I hooped and hollared. I’m always happy to see people get outplayed. Blindsides are what make this game great, to me. But to see that play, to see the risk involved pay off… breathtaking. I’ve seen votes flipped before, but I’ve never see someone flip the very person they intended to remove to the plan that was orchestrated to remove them. Russell may as well have persuaded Tyson to vote against himself!

And that’s how great players often get removed from this game, isn’t it? They think they’re such hot shit. They think they’re invincible. They know they’re the best player out there, so who can touch them?

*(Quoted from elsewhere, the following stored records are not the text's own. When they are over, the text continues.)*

Lemma wp_finish_free L o b m kids rk fl bl km i e :
  hinv L (mk_hb o b) m kids rk fl bl km → m !! i = Some e → e_parent e = None →
  e_hashed e = false → kids i = [] → dead e = None → hn (hand_at b) i = 0 →
  wp (finish i i) (λ r st', r = PVRSRV_OK ∧ fstep (mk_hb o b) st' (delete i m) ∧
      hinv L st' (delete i m) kids rk (fl ++ [i]) (filter (λ c, c ≠ i) bl) km) (mk_hb o b).
Proof.
  intros Hi Hm Hp Hh Hk Hd Hn.
  destruct Hi as [Hs Ht Hpa Hhp Hf Hha Hke Hhd Hpu Hlv]. simpl in *.
  destruct (h_slot _ _ _ _ Hhp _ _ Hm) as (h&Hhi&Hso). pose proof (shape_range _ _ _ Hs Hhi).
  destruct (slot_flags _ _ _ Hso) as (Hf1&Hf2&_).
  set (h1 := set_eType PVRSRV_HANDLE_TYPE_NONE h). set (b1 := put_hand i h1 b).
  assert (∀ j, hand_at b1 j = if decide (j = i) then Some h1 else hand_at b j) as Hb1
    by (intros j; apply hand_at_put; eauto).
  assert (∀ j, hn (hand_at b1) j = hn (hand_at b) j) as Hhn1.
  { intros j. unfold hn. rewrite Hb1. case_decide; [subst j; by rewrite Hhi|done]. }
  assert (i ∉ fl) as Hni by (intros Hin; by rewrite (p_disj _ _ _ _ Hpa _ Hin) in Hm).
  unfold finish. wp_step. eapply wp_upd_handle; [done|]. fold h1 b1.
  wp_step. eapply wp_struct; [by rewrite Hb1, decide_True by done|].
  change (BATCHED_HANDLE h1) with (BATCHED_HANDLE h).
  change (BATCHED_HANDLE_PARTIALLY_FREE h1) with (BATCHED_HANDLE_PARTIALLY_FREE h).
  assert (BATCHED_HANDLE h && negb (BATCHED_HANDLE_PARTIALLY_FREE h) = false) as ->.
  { rewrite Hf1, Hf2. unfold dead in Hd. by destruct (is_NONE (e_type e)), (e_batched e). }
  wp_step. eapply wp_mono; [apply (wp_free_slot o b1 fl i h1)|].
  - by apply shape_put; [|lia].
  - done.
  - change (free_ok (hand_at b1) (ui32FirstFreeIndex b) (ui32LastFreeIndexPlusOne b)
      (ui32FreeHandCount b) fl). eapply free_ok_hn; [done|]. auto.
  - apply Hpa.
  - done.
  - intros j Hj. rewrite Hb1. case_decide; [by eauto|].
    destruct (h_free _ _ _ _ Hhp _ Hj) as (?&?&_). eauto.
  - pose proof (part_length _ _ _ _ Hpa). destruct Hs as (_&?&?&_). lia.
  - by rewrite Hb1, decide_True.
  - unfold hn in Hn. by rewrite Hhi in Hn.
  - intros _ st' (b'&->&[]). wp_step. split; [done|].
    assert (∀ j, is_Some (m !! j) → j ∉ fl) as Hmf.
    { intros j [? Hj] Hin. by rewrite (p_disj _ _ _ _ Hpa _ Hin) in Hj. }
    split.
    + split; [done..|]. intros j [ej [_ Hj]%lookup_delete_Some]. simpl.
      unfold hn at 1. rewrite sf_hand0 by eauto. apply Hhn1.
    + split; simpl; try done.
      * by eapply tree_delete.
      * rewrite (bfields_total _ _ sf_fields0). by eapply part_delete.
      * eapply heap_delete; [exact Hhp|..].
        -- intros n. rewrite sf_cell0. by apply cell_put with h.
        -- intros j Hj Hne. rewrite sf_hand0, Hb1, decide_False by eauto. done.
        -- intros j [Hj| ->%list_elem_of_singleton]%elem_of_app.
           ++ destruct (h_free _ _ _ _ Hhp _ Hj) as (hj&Hhj&?&?).
              assert (j ≠ i) by naive_solver.
              destruct (sf_free0 j hj Hj) as (hj'&?&?&?); [by rewrite Hb1, decide_False|].
              exists hj'. split_and!; [done|congruence..].
           ++ rewrite sf_hand0, Hb1, decide_True by done. eexists. split; [done|].
              split; [done|]. apply (so_index _ _ _ Hso).
      * by rewrite sf_tab0.
      * by eapply keyed_delete.
      * by apply hashed_delete.
      * rewrite sf_purge0. exact Hpu.
      * rewrite sf_blocks0. unfold b1. by rewrite array_blocks_put.
Qed.

(** ** The recursion *)

(** The entries of [D] are released, the others stay. *)
Definition freed (m : gmap Z ent) (D : Z → Prop) (m' : gmap Z ent) : Prop := ∀ j,
  (D j → m' !! j = m !! j ≫= dead) ∧ (¬ D j → m' !! j = m !! j).

Lemma dead_parent e e' : dead e = Some e' → e_parent e' = None.
Proof. unfold dead. destruct (_ && _); [|done]. by intros [= <-]. Qed.

(** Parent links are only ever lost. *)
Definition parents_in (m' m : gmap Z ent) : Prop := ∀ k e' p,
  m' !! k = Some e' → e_parent e' = Some p → m !! k = Some e'.

Lemma is_kid_in m' m p c : parents_in m' m → is_kid m' p c = true → is_kid m p c = true.
Proof. intros Hp. rewrite !is_kid_true. intros (e&?&?). eauto. Qed.

Lemma desc_in m' m a j : parents_in m' m → desc m' a j → desc m a j.
Proof. intros Hp. apply desc_mono. eauto. Qed.

Lemma hinv_kids L st m kids kids' rk fl bl km :
  hinv L st m kids rk fl bl km → (∀ p, kids' p = kids p) → hinv L st m kids' rk fl bl km.
Proof.
  intros [? Ht ? Hh] Hk. split; try done.
  - destruct Ht as [H1 H2 H3 H4]. split; try done; intros p; rewrite Hk; auto.
  - destruct Hh as [H1 H2 H3]. split; try done. intros p Hp. rewrite Hk. auto.
Qed.

Lemma kids_of_nested m' kids (P : Z → bool) p :
  (∀ c, is_kid m' p c = true → P c = true) →
  filter (λ c, is_kid m' p c = true) (filter (λ c, P c = true) (kids p)) = kids_of m' kids p.
Proof.
  intros HP. unfold kids_of. rewrite list_filter_filter. apply list_filter_iff.
  intros c. split; [tauto|]. auto.
Qed.

(** Number of entries further from the roots than [i]. *)
Definition above (m : gmap Z ent) (rk : Z → nat) (i : Z) : nat :=
  size (filter (λ j, (rk i < rk j)%nat) (dom m)).

Lemma above_lt m m' rk i c :
  dom m' ⊆ dom m → c ∈ dom m → (rk i < rk c)%nat → (above m' rk c < above m rk i)%nat.
Proof.
  intros Hd Hc Hr. unfold above. apply subset_size. split.
  - intros j. rewrite !elem_of_filter. intros [? ?]. split; [lia|]. by apply Hd.
  - intros Hs. specialize (Hs c). rewrite !elem_of_filter in Hs. destruct Hs; [done|]. lia.
Qed.

(** What freeing one handle does, as the loop over the children uses it. *)
Definition frees_handle (n : nat) : Prop := ∀ L st m kids rk fl bl km i e,
  hinv L st m kids rk fl bl km → m !! i = Some e → e_type e ≠ PVRSRV_HANDLE_TYPE_NONE →
  e_hashed e = negb (is_multi e) → (above m rk i < n)%nat →
  wp (free_handle n i) (λ r st', r = PVRSRV_OK ∧ ∃ m' fl' km',
      freed m (desc m i) m' ∧ fstep st st' m' ∧
      hinv L st' m' (kids_of m' kids) rk fl' bl km') st.

Lemma freed_in m D m' : freed m D m' → (∀ j, D j ∨ ¬ D j) → parents_in m' m.
Proof.
  intros Hf Hdec k e' p Hk Hp. destruct (Hf k) as [H1 H2], (Hdec k) as [Hd|Hd].
  - rewrite H1 in Hk by done. destruct (m !! k) as [e|]; simpl in Hk; [|done].
    apply dead_parent in Hk. congruence.
  - by rewrite <- H2.
Qed.

Lemma freed_dom m D m' : freed m D m' → (∀ j, D j ∨ ¬ D j) → dom m' ⊆ dom m.
Proof.
  intros Hf Hdec k. rewrite !elem_of_dom. destruct (Hf k) as [H1 H2], (Hdec k) as [Hd|Hd].
  - rewrite H1 by done. intros [? ?]. destruct (m !! k); [eauto|done].
  - by rewrite H2.
Qed.

Lemma desc_dec m kids rk a j : tree_ok m kids rk → desc m a j ∨ ¬ desc m a j.
Proof.
  intros Ht. remember (rk j) as n eqn:Hn. revert j Hn.
  induction (lt_wf n) as [n _ IH]. intros j ->.
  destruct (decide (a = j)) as [->|Hne]; [left; constructor|].
  destruct (m !! j) as [e|] eqn:Hj; [destruct (e_parent e) as [p|] eqn:Hp|].
  - destruct (IH (rk p) (proj2 (t_par _ _ _ Ht _ _ _ Hj Hp)) p eq_refl) as [Hd|Hd];
      [left; by eapply desc_step|].
    right. intros Hd'. inversion Hd'; simplify_eq.
  - right. intros Hd'. inversion Hd'; simplify_eq.
  - right. intros Hd'. inversion Hd'; simplify_eq.
Qed.

Lemma desc_list_dec m kids rk (l : list Z) j :
  tree_ok m kids rk → (∃ c, c ∈ l ∧ desc m c j) ∨ ¬ (∃ c, c ∈ l ∧ desc m c j).
Proof.
  intros Ht. induction l as [|c l IH]; [right; set_solver|].
  destruct (desc_dec _ _ _ c j Ht) as [?|Hn]; [left; exists c; set_solver|].
  destruct IH as [(d&?&?)|Hno]; [left; exists d; set_solver|].
  right. intros (d&[->|?]%elem_of_cons&?); [done|]. eauto.
Qed.

(** Releasing one child and then its younger siblings. *)
Lemma freed_cons m kids rk p c ks m2 m' :
  tree_ok m kids rk → kids p = c :: ks →
  freed m (desc m c) m2 → freed m2 (λ j, ∃ d, d ∈ ks ∧ desc m2 d j) m' →
  freed m (λ j, ∃ d, d ∈ c :: ks ∧ desc m d j) m'.
Proof.
  intros Ht Hk H1 H2. pose proof (t_nodup _ _ _ Ht p) as Hnd. rewrite Hk in Hnd.
  apply NoDup_cons in Hnd as [Hc _].
  assert (parents_in m2 m) as Hin by (eapply freed_in; [done|]; intros; by eapply desc_dec).
  assert (∀ d j, d ∈ ks → desc m d j → ¬ desc m c j) as Hdis.
  { intros d j Hd Hdj Hcj. apply (desc_disjoint _ _ _ Ht p c d j); try done.
    - rewrite Hk. by left.
    - rewrite Hk. by right.
    - by intros ->. }
  assert (∀ d j, d ∈ ks → desc m2 d j ↔ desc m d j) as Hiff.
  { intros d j Hd. split; [by apply desc_in|]. apply desc_agree.
    intros k e q Hdk Hke Hkq _. exists e. split; [|done].
    by rewrite (proj2 (H1 k)) by eauto. }
  intros j. split.
  - intros (d&[->|Hd]%elem_of_cons&Hdj).
    + rewrite (proj2 (H2 j)); [by apply H1|]. intros (d&Hd&Hdj'%Hiff); [|done]. by eapply Hdis.
    + rewrite (proj1 (H2 j)) by (exists d; by rewrite Hiff).
      by rewrite (proj2 (H1 j)) by eauto.
  - intros Hn. rewrite (proj2 (H2 j)), (proj2 (H1 j)); [done|..].
    + intros Hcj. apply Hn. exists c. set_solver.
    + intros (d&Hd&Hdj%Hiff); [|done]. apply Hn. exists d. set_solver.
Qed.

Lemma filter_id (P : Z → bool) (l : list Z) :
  (∀ c, c ∈ l → P c = true) → filter (λ c, P c = true) l = l.
Proof.
  induction l as [|c l IH]; [done|]. intros Hl. rewrite filter_cons_True, IH by set_solver. done.
Qed.

Lemma freed_rest m kids rk p c ks m2 :
  tree_ok m kids rk → kids p = c :: ks → freed m (desc m c) m2 → kids_of m2 kids p = ks.
Proof.
  intros Ht Hk Hf. unfold kids_of. rewrite Hk.
  pose proof (t_nodup _ _ _ Ht p) as Hnd. rewrite Hk in Hnd. apply NoDup_cons in Hnd as [Hc Hnd].
  rewrite filter_cons_False.
  - assert (∀ d, d ∈ ks → is_kid m2 p d = true) as Hall.
    { intros d Hd. apply is_kid_true. rewrite (proj2 (Hf d)).
      - apply (t_kids _ _ _ Ht). rewrite Hk. by right.
      - intros Hcd. apply (desc_disjoint _ _ _ Ht p c d d); try done; [..|constructor].
        + rewrite Hk. by left.
        + rewrite Hk. by right.
        + by intros ->. }
    by apply filter_id.
  - rewrite is_kid_true, (proj1 (Hf c)) by constructor. intros (e&He&Hp).
    destruct (m !! c); simpl in He; [|done]. apply dead_parent in He. congruence.
Qed.

Lemma kids_of_id m kids rk p : tree_ok m kids rk → kids_of m kids p = kids p.
Proof.
  intros Ht. unfold kids_of. apply filter_id. intros c Hc.
  apply is_kid_true. by apply (t_kids _ _ _ Ht).
Qed.

Lemma freed_nothing m D : (∀ j, ¬ D j) → freed m D m.
Proof. intros HD j. split; [|done]. intros Hj. by destruct (HD j). Qed.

That’s been Rob’s attitude the whole game. “Watch your back, man.” “He’s playing with the big leagues now.” “He’s a marked man. He dug his own grave. We can’t lose.”

Russell is a great Survivor player because he never ever underestimates his opponents. Rob took the game three steps then stopped, sure he was on top. Russell found a fourth step. Rob’s face when he realized how badly his alliance had just been played was… priceless. But for the immunity around his neck it would have been Rob snuffed out tonight. He tangled with Russell and came within inches of losing, right there, without ever knowing.

That’s how Russell plays. That’s why he’s the best.

The Heroes’ council was less stunning. Rupert made an observation that “The Villains are showing us how to play this game.” I know what he meant: they’re winning challenges, they’re using teamwork, they’ve got morale and momentum and comraderie. Yadda yadda. If he only knew. If he only knew how the Villains were playing. They’re Villains because they can stab backs and cut throats. I am now more convinced than ever that a Villain will win this game; they’re already waist-deep in the fire, while the Heroes are still agonizing over “who deserves to be here”.

They kept Crybaby Colby and voted off Limp-Legged James. A sound decision, but they needed to have made it last time around. They kept James last time out of loyalty to their alliance, and voted him off this time because it turns out a dude with a broken leg can’t run after all. Heroes, it doesn’t matter how fast or how far you run. You’re too far behind. You’ll never catch up.

Who’s gonna win? J.T. has the qualities it will take to win this, but I don’t know if he’ll have the resources. If his tribe comes into the merge with any kind of numbers their only hope is to be manipulated by Russell and Parvati into dismantling Rob and the rest of them. It’s Russell all the way. He’s going to the finals again, just like last season, and whether or not he wins will be determined by how butthurt the jury ends up being.